The other day I was playing around with some Bureau of Meteorology data for my little patch of the Adelaide Hills (free data — how can I resist?), when I discovered an interesting trend.
Living on a little farm with a small vineyard, I’m rather keen on understanding our local weather trends. Being a scientist, I’m also rather inclined to analyse data.
My first question was given the strong warming trend here and everywhere else, plus ample evidence of changing rainfall patterns in Australia (e.g., see here, here, here, here, here), was it drying out, getting wetter, or was the seasonal pattern of rainfall in my area changing?
I first looked to see if there was any long-term trend in total annual rainfall over time. Luckily, the station records nearest my farm go all the way back to 1890:

While the red line might suggest a slight decrease since the late 19th Century, it’s no different to an intercept-only model (evidence ratio = 0.84) — no trend.

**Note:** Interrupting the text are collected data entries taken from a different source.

(* ===== verification/OracleStore.v ===== *)
(** * The oracle keeper: store, messages, parameters, genesis
    ([src/x/oracle/keeper], [src/x/oracle/types], [src/x/oracle/genesis.go])

    The store of the module as one map per key prefix, the handlers of the
    three messages (prevote, vote, delegation of the feed), their stateless
    checks, the parameters with their validators, and the genesis. *)

From Stdlib Require Import ZArith Lia Bool Ascii String.
From stdpp Require Import base strings list gmap sorting.
From S2P Require Import Prelude Loops Sdk SdkRef Core OracleBallot.
Local Open Scope Z_scope.

(** ** Data of the module *)

Definition ModuleName : string := "oracle".

Definition ErrInvalidExchangeRate : error := Registered ModuleName "ErrInvalidExchangeRate".
Definition ErrNoVotingPermission : error := Registered ModuleName "ErrNoVotingPermission".
Definition ErrInvalidHash : error := Registered ModuleName "ErrInvalidHash".
Definition ErrInvalidHashLength : error := Registered ModuleName "ErrInvalidHashLength".
Definition ErrVerificationFailed : error := Registered ModuleName "ErrVerificationFailed".
Definition ErrRevealPeriodMissMatch : error := Registered ModuleName "ErrRevealPeriodMissMatch".
Definition ErrInvalidSaltLength : error := Registered ModuleName "ErrInvalidSaltLength".
Definition ErrNoAggregatePrevote : error := Registered ModuleName "ErrNoAggregatePrevote".
Definition ErrNoAggregateVote : error := Registered ModuleName "ErrNoAggregateVote".
Definition ErrNoTobinTax : error := Registered ModuleName "ErrNoTobinTax".
Definition ErrUnknownDenom : error := Registered ModuleName "ErrUnknownDenom".
Definition ErrNoValidatorFound : error := Registered "staking" "ErrNoValidatorFound".
Definition ErrInvalidAddress : error := Registered "sdk" "ErrInvalidAddress".
Definition ErrInvalidCoins : error := Registered "sdk" "ErrInvalidCoins".
Definition ErrUnknownRequest : error := Registered "sdk" "ErrUnknownRequest".
Definition ErrInvalidRequest : error := Registered "sdk" "ErrInvalidRequest".

Record ExchangeRateTuple : Type := mkTuple { TDenom : string; TRate : Dec }.

Record AggregateExchangeRatePrevote : Type := mkPrevote {
  PHash : string; PVoter : string; SubmitBlock : Z (* uint64 *) }.

Record AggregateExchangeRateVote : Type := mkVote {
  ExchangeRateTuples : list ExchangeRateTuple; VVoter : string }.

Record DenomTax : Type := mkDenom { DName : string; DTobinTax : Dec }.

Record Params : Type := mkParams {
  VotePeriod : Z; VoteThreshold : Dec; RewardBand : Dec;
  RewardDistributionWindow : Z; Whitelist : list DenomTax;
  SlashFraction : Dec; SlashWindow : Z; MinValidPerWindow : Dec }.

(** ** Parameters *)

Definition DefaultVotePeriod : Z := BlocksPerMinute / 2.
Definition DefaultSlashWindow : Z := BlocksPerWeek.
Definition DefaultRewardDistributionWindow : Z := BlocksPerYear.
Definition DefaultVoteThreshold : Dec := NewDecWithPrec 50 2.
Definition DefaultRewardBand : Dec := NewDecWithPrec 2 2.
Definition DefaultTobinTax : Dec := NewDecWithPrec 25 4.
Definition DefaultWhitelist : list DenomTax :=
  [mkDenom MicroKRWDenom DefaultTobinTax; mkDenom MicroSDRDenom DefaultTobinTax;
   mkDenom MicroUSDDenom DefaultTobinTax; mkDenom MicroMNTDenom (DefaultTobinTax * 8)].
Definition DefaultSlashFraction : Dec := NewDecWithPrec 1 4.
Definition DefaultMinValidPerWindow : Dec := NewDecWithPrec 5 2.

Definition DefaultParams : Params :=
  mkParams DefaultVotePeriod DefaultVoteThreshold DefaultRewardBand
    DefaultRewardDistributionWindow DefaultWhitelist DefaultSlashFraction
    DefaultSlashWindow DefaultMinValidPerWindow.

(** [x.GT(OneDec) || x.IsNegative()]. *)
Definition outside_unit (x : Dec) : bool := (OneDec <? x) || (x <? 0).

Definition check_denom (d : DenomTax) : res unit :=
  fail_if (outside_unit (DTobinTax d))
    (Errorf "oracle parameter Whitelist Denom must have TobinTax between [0, 1]");;
  fail_if (Z.of_nat (String.length (DName d)) =? 0)
    (Errorf "oracle parameter Whitelist Denom must have name").

Definition Validate (p : Params) : res unit :=
  fail_if (VotePeriod p =? 0) (Errorf "oracle parameter VotePeriod must be > 0");;
  fail_if (VoteThreshold p <=? NewDecWithPrec 33 2)
    (Errorf "oracle parameter VoteThreshold must be greater than 33 percent");;
  fail_if (outside_unit (RewardBand p)) (Errorf "oracle parameter RewardBand must be between [0, 1]");;
  fail_if (RewardDistributionWindow p <? VotePeriod p)
    (Errorf "oracle parameter RewardDistributionWindow must be greater than or equal with VotePeriod");;
  fail_if (outside_unit (SlashFraction p))
    (Errorf "oracle parameter SlashFraction must be between [0, 1]");;
  fail_if (SlashWindow p <? VotePeriod p)
    (Errorf "oracle parameter SlashWindow must be greater than or equal with VotePeriod");;
  fail_if (outside_unit (MinValidPerWindow p))
    (Errorf "oracle parameter MinValidPerWindow must be between [0, 1]");;
  iterM check_denom (Whitelist p).

Definition validateVotePeriod (v : Z) : res unit :=
  fail_if (v =? 0) (Errorf "vote period must be positive").
(** At the end of a slash window every miss counter is removed, and if all
    validators reached the minimum rate of valid votes, no validator is
    slashed or jailed. *)
Theorem slash_window_reset ctx s s' u vp :
  SlashAndResetMissCounters ctx s = (Ok u, s') ->
  vote_periods_per_window (params (ostore s)) = Ok vp -> 0 < vp < two63 ->
  MissCounters (ostore s') = ∅ /\
  ExchangeRates (ostore s') = ExchangeRates (ostore s) /\
  ((forall v m, MissCounters (ostore s) !! v = Some m -> 0 <= m <= vp /\
      MinValidPerWindow (params (ostore s)) * vp <= (vp - m) * precision) ->
   staking s' = staking s).
Proof.
  unfold SlashAndResetMissCounters. intros H Hvp0. go_inv. unfold id in *.
  rewrite Hvp0 in Hv0. injection Hv0 as <-. intros Hvp.
  apply slash_all_Ok in H as (-> & _ & _ & Hst). cbn. split; [|split; [done|]].
  - apply foldl_delete_all, iter_addrs_perm.
  - intros Hall. apply Hst. apply Forall_forall. intros [v m] Hin rate Hr.
    apply elem_of_iter_addrs in Hin. apply Hall in Hin as [Hm Hmin]. cbn in Hr.
    apply Z.nlt_ge. intros Hlt. apply (valid_vote_rate_lt vp m rate _ Hvp Hm Hr) in Hlt. lia.
Qed.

Here’s the R code to do that analysis (you can download the data here, or provide your own data in the same format):
## IMPORT MONTHLY PRECIPITATION DATA
dat <- read.table("monthlyprecipdata.csv", header=T, sep=",")
## CALCULATE ANNUAL VECTORS
precip.yr.sum <- xtabs(dat$Monthly.Precipitation.Total..millimetres. ~ dat$Year)
precip.yr.sum <- precip.yr.sum[-length(precip.yr.sum)]
year.vec <- as.numeric(names(precip.yr.sum))
## PLOT
plot(year.vec, as.numeric(precip.yr.sum), type="l", pch=19, xlab="year", ylab="annual precipitation (mm)")
fit.yr <- lm(precip.yr.sum ~ year.vec)
abline(fit.yr, lty=2, lwd=2, col="red")
abline(h=mean(as.numeric(precip.yr.sum)),lty=2, lwd=3)
## TEST FOR TREND
# functions
AICc <- function(...) {
models <- list(...)
num.mod <- length(models)
AICcs <- numeric(num.mod)
ns <- numeric(num.mod)
ks <- numeric(num.mod)
AICc.vec <- rep(0,num.mod)
for (i in 1:num.mod) {
if (length(models[[i]]$df.residual) == 0) n <- models[[i]]$dims$N else n <- length(models[[i]]$residuals)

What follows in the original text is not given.